Table 1 Primers used for site-directed mutagenesis of TmGTase

2.4 Protein Expression and Purification

BL21 cells transformed with plasmids carrying the respective mutations were cultured at 37 °C in LB medium supplemented with 200 µg/mL ampicillin. Protein expression was induced when the absorbance at 600 nm of cultures was between 0.5 and 0.6 units by the addition of IPTG (isopropyl-β-D-thiogalactopyranoside) to a 0.25 mM final concentration, and incubation continued at 20 °C for 16 h. Biomass was obtained by centrifugation at 1507 g at 4 °C for 30 min in a 5804R refrigerated centrifuge (Eppendorf, Germany). For initial analysis, the cellular disruption was carried out in 100 mM sodium phosphate pH 8.0 containing 0.75 mg/mL lysozyme, 21 mM MgCl2, and 20 µg/mL DNAse, incubating for 1 h at 37 °C with a shaker at 200 rpm. Later, insoluble material was separated through centrifugation at 1507 g at 4 °C for 30 min in a 5804R centrifuge (Eppendorf, Germany).

For protein purification, E. coli cells transformed with the plasmids containing the genes of interest were grown in 1 L of LB medium, and protein expression was induced with IPTG as described above. The cell pellets obtained after centrifugation were resuspended in 300 mM NaCl, 50 mM Na2HPO4, pH 7.7 (Buffer A), and lysed by sonication on an ice bath (Branson Sonifier 450, Emerson Inc., USA). Afterward, the soluble extracts were heated at 70 °C for one hour, and the insoluble material was eliminated by centrifugation at 1507 g at 4 °C for 30 min in a 5804R centrifuge (Eppendorf, Germany). Protein purification was accomplished in Ni Sepharose High Performance (GE Healthcare, USA) affinity matrix, previously equilibrated in Buffer A. The column was washed first with 20 CV of Buffer A and then with an equal volume of Buffer A containing 15 mM imidazole. Finally, the protein was eluted with 10 mL of 300 mM imidazole in 300 mM NaCl, 50 mM Na2HPO4, pH 7.7 (Elution Buffer). Fractions with higher absorbance at 280 nm and high enzymatic (transglycosidic) activity were pooled, concentrated, and dialyzed overnight against 50 mM Tris buffer, NaCl 150 mM, pH 7.5. The purity of proteins was assured by 15% SDS-PAGE following the procedure described by Laemmli [53]. The gels were stained with Coomassie Brilliant Blue R-250 to visualize the proteins. Densitometric analysis to estimate the % of the full-length protein was carried out with Image Lab software v 6.1 (BioRad, USA).

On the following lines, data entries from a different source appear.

(* ===== verification/SandboxExamples.v ===== *)
(** * The sandbox at work

    Concrete file systems: the theorems applied, and the one link form that leads
    a checked write out of the jail. *)
From S2P Require Import Prelude.
From S2P Require Import JsString.
From S2P Require Import FileSystem.
From S2P Require Import PathLanding.
From S2P Require Import PathJail.
From S2P Require Import PathJailTheorems.
From S2P Require Import ToolWriteGate.
From S2P Require Import ToolWriteTheorems.
From S2P Require Import OutsideRootWrite.
From S2P Require Import OutsideRootWriteTheorems.
Import PathJailExamples.

(** A runtime below /srv/goat with a link from its workspace to a later folder. *)
Definition disk : FileSystem := list_to_map [
  (["srv"], Directory); (["srv"; "goat"], Directory); (["srv"; "goat"; "workspace"], Directory);
  (["srv"; "goat"; "config"], Directory); (["srv"; "goat"; "config"; "policy.json"], RegularFile);
  (["srv"; "goat"; "workspace"; "notes"], RegularFile);
  (["srv"; "goat"; "workspace"; "later"], SymbolicLink "../workspace/drafts");
  (["srv"; "goat"; "workspace"; "cfg"], SymbolicLink "/srv/goat/config"); (["w"], Directory)].

(** The same disk after the linked folder was created. *)
Definition disk_later : FileSystem := <[["srv"; "goat"; "workspace"; "drafts"] := Directory]> disk.

Definition goat_sandbox : ToolSandbox :=
  mkToolSandbox ["/srv/goat"] [] None (Some (mkProtection "/srv/goat" ["/srv/goat/config"])) false None.

Definition links_simple (fs : FileSystem) : Prop :=
  map_Forall (λ _ n, match n with SymbolicLink t => climbs_first (names t) = true | _ => True end) fs.
Lemma simple_links_check fs : links_simple fs → simple_links fs.
Proof. intros Hs p text Hp. exact (Hs _ _ Hp). Qed.

#[export] Instance fs_wf_dec fs : Decision (fs_wf fs).
Proof. unfold fs_wf, plain_path. apply _. Defined.
#[export] Instance links_simple_dec fs : Decision (links_simple fs).
Proof.
  unfold links_simple. apply map_Forall_dec. intros p [| |t]; cbn; apply _.
Defined.

Lemma disk_wf : fs_wf disk.
Proof. apply (bool_decide_unpack _). vm_compute. done. Qed.
Lemma disk_simple : simple_links disk.
Proof. apply simple_links_check, (bool_decide_unpack _). vm_compute. done. Qed.

(** A test of every path above [p]. *)
Lemma prefix_check (f : path → bool) p :
  forallb f (map (λ n, take n p) (seq 0 (S (length p)))) = true → ∀ k, k `prefix_of` p → f k = true.
Proof.
  intros Hf k [t ->]. rewrite forallb_forall in Hf. apply Hf, in_map_iff. exists (length k).
  rewrite take_app_length, in_seq, length_app. split; [done|lia].
Qed.

(** Adding a directory keeps the links. *)
Lemma same_links_mkdir fs p : fs !! p = None → same_links fs (<[p := Directory]> fs).
Proof.
  intros Hp q text. destruct (decide (p = q)) as [<-|Hne]; [|by rewrite lookup_insert_ne].
  rewrite lookup_insert_eq, Hp. done.
Qed.

Lemma disk_later_links : same_links disk disk_later.
Proof. apply same_links_mkdir. vm_compute. done. Qed.

Definition drafts_file := ["srv"; "goat"; "workspace"; "drafts"; "a.md"].

Lemma write_jail_contained_witness :
  assertWritePathInJail disk "/srv/goat/workspace/later/a.md" ["/srv/goat/workspace"] = Ok drafts_file ∧
  openCreate disk_later (path_resolve cwd ["/srv/goat/workspace/later/a.md"]) = Some drafts_file ∧
  in_roots disk ["/srv/goat/workspace"] drafts_file.
Proof.
  assert (assertWritePathInJail disk "/srv/goat/workspace/later/a.md" ["/srv/goat/workspace"] = Ok drafts_file) as Ha
    by (vm_compute; reflexivity).
  destruct (write_jail_contained disk linux_laws disk_wf "/srv/goat/workspace/later/a.md" ["/srv/goat/workspace"] drafts_file Ha)
    as (Hin & _ & Hopen).
  split; [exact Ha|]. split; [|exact Hin].
  assert (openCreate disk_later (path_resolve cwd ["/srv/goat/workspace/later/a.md"]) = Some drafts_file) as Hq
    by (vm_compute; reflexivity).
  pose proof (Hopen disk_later drafts_file disk_later_links disk_simple Hq) as _. exact Hq.
Defined.

Lemma read_jail_contained_witness :
  in_roots disk (["/srv/goat/workspace"] ++ []) ["srv"; "goat"; "workspace"; "notes"].
Proof.
  apply (read_jail_contained disk linux_laws disk_wf "/srv/goat/workspace/notes" ["/srv/goat/workspace"] []).
  - left. vm_compute. reflexivity.
  - vm_compute. reflexivity.
Defined.

Lemma write_jail_accepts_witness :
  assertWritePathInJail disk "/srv/goat/workspace/new/b.md" ["/srv/goat/workspace"] =
    Ok ["srv"; "goat"; "workspace"; "new"; "b.md"].
Proof.
  apply (write_jail_accepts disk linux_laws disk_wf) with (root := "/srv/goat/workspace").
  - by left.
  - reflexivity.
  - by exists ["new"; "b.md"].
  - repeat apply Forall_cons_2; try (split; reflexivity). constructor.
  - intros k Hk. apply negb_true_iff. revert k Hk. apply prefix_check. vm_compute. reflexivity.
  - intros k Hk _. apply (bool_decide_eq_false_1 (disk !! k = Some RegularFile)), negb_true_iff.
    revert k Hk. apply prefix_check. vm_compute. reflexivity.
Defined.

Definition goat_file := ["srv"; "goat"; "workspace"; "new.md"].

Lemma tool_write_exact_witness :
  assertToolWritePath disk "/srv/goat/workspace/new.md" goat_sandbox DeleteIntent None = Ok goat_file ∧
  ¬ forbidden_place (writeSafetyContext goat_sandbox) goat_file.
Proof.
  assert (assertToolWritePath disk "/srv/goat/workspace/new.md" goat_sandbox DeleteIntent None = Ok goat_file) as Ha
    by (vm_compute; reflexivity).
  split; [exact Ha|]. apply (tool_write_exact disk linux_laws) in Ha; [by destruct Ha as (_ & Hf & _)| |].
  - repeat apply Forall_cons_2; try (split; reflexivity). constructor.
  - by apply Forall_singleton.
Defined.

Lemma tool_write_safe_witness :
  assertToolWritePath disk "/srv/goat/workspace/later/a.md" goat_sandbox WriteIntent None = Ok drafts_file ∧
  openCreate disk_later (resolve1 "/srv/goat/workspace/later/a.md") = Some drafts_file ∧
  in_roots disk ["/srv/goat"] drafts_file ∧ ¬ forbidden_place (writeSafetyContext goat_sandbox) drafts_file.
Proof.
  assert (assertToolWritePath disk "/srv/goat/workspace/later/a.md" goat_sandbox WriteIntent None = Ok drafts_file) as Ha
    by (vm_compute; reflexivity).
  assert (openCreate disk_later (resolve1 "/srv/goat/workspace/later/a.md") = Some drafts_file) as Hq
    by (vm_compute; reflexivity).
  split; [exact Ha|]. split; [exact Hq|].
  apply (tool_write_safe disk linux_laws disk_wf) with (5 := disk_later_links) (6 := Hq) in Ha.
  - exact Ha.
  - repeat apply Forall_cons_2; try (split; reflexivity). constructor.
  - by apply Forall_singleton.
  - exact disk_simple.
Defined.

(** The protected folder is refused through a link and by name, a delete of the
    root and of a folder above the protected one too. *)
Example gate_refuses :
  is_ok (assertToolWritePath disk "/srv/goat/workspace/cfg/policy.json" goat_sandbox WriteIntent None) = false ∧
  is_ok (assertToolWritePath disk "/srv/goat/config/policy.json" goat_sandbox WriteIntent None) = false ∧
  is_ok (assertToolWritePath disk "/srv/goat" goat_sandbox DeleteIntent None) = false ∧
  is_ok (assertToolWritePath disk "/etc/passwd" goat_sandbox WriteIntent (Some ["/etc"])) = false.
Proof. vm_compute. done. Qed.

(** ** Writes outside the roots *)

(** Outside writes may ask for approval; the workspace is the only root. *)
Definition open_sandbox : ToolSandbox :=
  mkToolSandbox ["/srv/goat/workspace"] [] None (Some (mkProtection "/srv/goat" ["/srv/goat/config"])) true None.
Definition export_disk : FileSystem := <[["home"; "ana"; "out"] := Directory]>
  (<[["home"; "ana"] := Directory]> (<[["home"] := Directory]> disk)).
Definition export_write := [mkWriteCandidate "/home/ana/out/report.md" WriteIntent].
Definition no_digest (s : string) : string := "0123456789abcdef0123".
Definition folders_only (folders : list string) : GrantConstraints := mkConstraints [] [] [] None None None (Some folders) None.
Definition export_grant : ToolGrantCreateInput :=
  mkGrantInput "fs.write" "allow" "session" (Some "s1") (Some "ttl") (Some (folders_only ["/home/ana/out/"; "/home/ana/out"]))
    "ana" (Some "2026-01-01T01:00:00.000Z") None.

Definition the_question := OutsideRequiresApproval ["/home/ana/out/report.md"] [mkCandidateRoot "owr_0123456789abcdef" "/home/ana/out"].

Lemma outside_write_decision_witness :
  evaluateOutsideRootWrites export_disk no_digest "fs.write" None export_write [] open_sandbox true None (λ _, None)
    = Ok the_question ∧
  ∃ ctx, good_candidates export_disk no_digest ctx ["/home/ana/out/report.md"] [mkCandidateRoot "owr_0123456789abcdef" "/home/ana/out"].
Proof.
  assert (evaluateOutsideRootWrites export_disk no_digest "fs.write" None export_write [] open_sandbox true None (λ _, None)
    = Ok the_question) as Ha by (vm_compute; reflexivity).
  split; [exact Ha|].
  destruct (outside_write_decision linux_laws _ _ _ _ _ _ _ _ _ _ _ Ha) as [Hn|(ctx & resolved & _ & _ & _ & _ & _ & _ & _ & _ & _ & Ho)];
    [discriminate Hn|].
  destruct Ho as (<- & Hg & _). exists ctx. exact Hg.
Defined.

Lemma folder_grant_bounds_witness :
  ∃ out folders, validateWriteRootsGrantInput export_disk export_grant open_sandbox 1767225600000 = Ok out ∧
    (1 ≤ length folders ≤ 4)%nat ∧ out = export_grant <| g_constraints := Some (folders_only folders) |>.
Proof.
  destruct (validateWriteRootsGrantInput export_disk export_grant open_sandbox 1767225600000) as [out|e] eqn:E.
  - destruct (folder_grant_bounds linux_laws export_disk export_grant open_sandbox 1767225600000
      (folders_only ["/home/ana/out/"; "/home/ana/out"]) ["/home/ana/out/"; "/home/ana/out"] out eq_refl eq_refl E)
      as (ctx & t & ms & folders & _ & _ & _ & _ & _ & _ & _ & _ & Hout & Hlen & _).
    exists out, folders. split; [reflexivity|]. split; [exact Hlen|exact Hout].
  - vm_compute in E. discriminate E.
Defined.

(** ** The link that leads out *)

Lemma tree_wf : fs_wf tree.
Proof. apply (bool_decide_unpack _). vm_compute. done. Qed.

(** The jail normalises the text of a dangling link, the system follows it: in
    a well-formed tree a link x/../new below the jail, where x links outside,
    passes the check at new in the jail, and the file is created outside it. *)
Theorem climbing_link_escapes :
  fs_wf tree ∧
  assertWritePathInJail tree "workspace/tricky" ["./workspace"] = Ok ["w"; "workspace"; "new"] ∧
  openCreate tree (path_resolve cwd ["workspace/tricky"]) = Some ["out"; "new"] ∧
  isWithinAnyRoot tree ["out"; "new"] ["./workspace"] = false.
Proof. split; [exact tree_wf|]. vm_compute. done. Qed.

2.5 Transglycosylation Assay

The transglycosylation reaction was based on the method reported [8] with modifications to ensure saturating conditions. Briefly, 90 µL of the mixture containing 0.9% starch, and varying maltose concentrations from 1.2 to 20.5 mM in 50 mM Tris/HCl, 150 mM NaCl, pH 7.0 buffer, and 3 µg of purified enzymes were incubated at 70 °C for five to fifteen minutes to ensure measurement of initial velocity. Reactions (20 µL) were stopped with 0.4 M NaOH (10 µL) and subsequently neutralized with an equal volume of 0.4 M HCl. Later, each solution was diluted 25-fold with ultrapure water, and to quantify the remaining starch, each reaction was mixed with 100 µl 0.02% iodine/potassium iodide solution (Lugol’s solution, diluted 1:50 with 50 mM Tris/HCl, 150 mM NaCl, pH 7.0 buffer), and the complex between the remaining starch and triiodide was monitored by the absorbance at 620 nm on a microplate reader Saphire 2 (TECAN, USA). The absorbances were subtracted from the values of the corresponding zero-time samples. One unit of GTase activity was arbitrarily defined as the amount of enzyme which causes a change in one absorbance unit per unit time under the above conditions. In the case of W131G, the data were corrected by the percentage of full-length protein in the sample.

2.6 Hydrolysis Assay

Hydrolysis reactions were performed with 1% starch in 50 mM Tris/HCl, 150 mM NaCl, pH 7.0, starting the reaction by the addition of 3 µg of purified enzymes and incubated for 12 h at 70 °C. The hydrolysis products were measured as reducing sugars using the dinitrosalicylate (DNS) method [54]. In all cases, the absorbance at 540 nm was measured using a microplate reader Saphire 2 (TECAN, USA). A standard glucose curve was prepared under the same conditions to compare the amount of reducing sugars, and the values are expressed as dextrose equivalents per volume unit. The values were corrected by subtracting the reducing sugars obtained from a sample incubated under the same conditions but without enzyme. A unit of enzyme activity is defined as the glucose equivalents (mol) released per min and is reported in terms of mg of protein. In the case of W131G, the data were corrected by the percentage of full-length protein in the sample.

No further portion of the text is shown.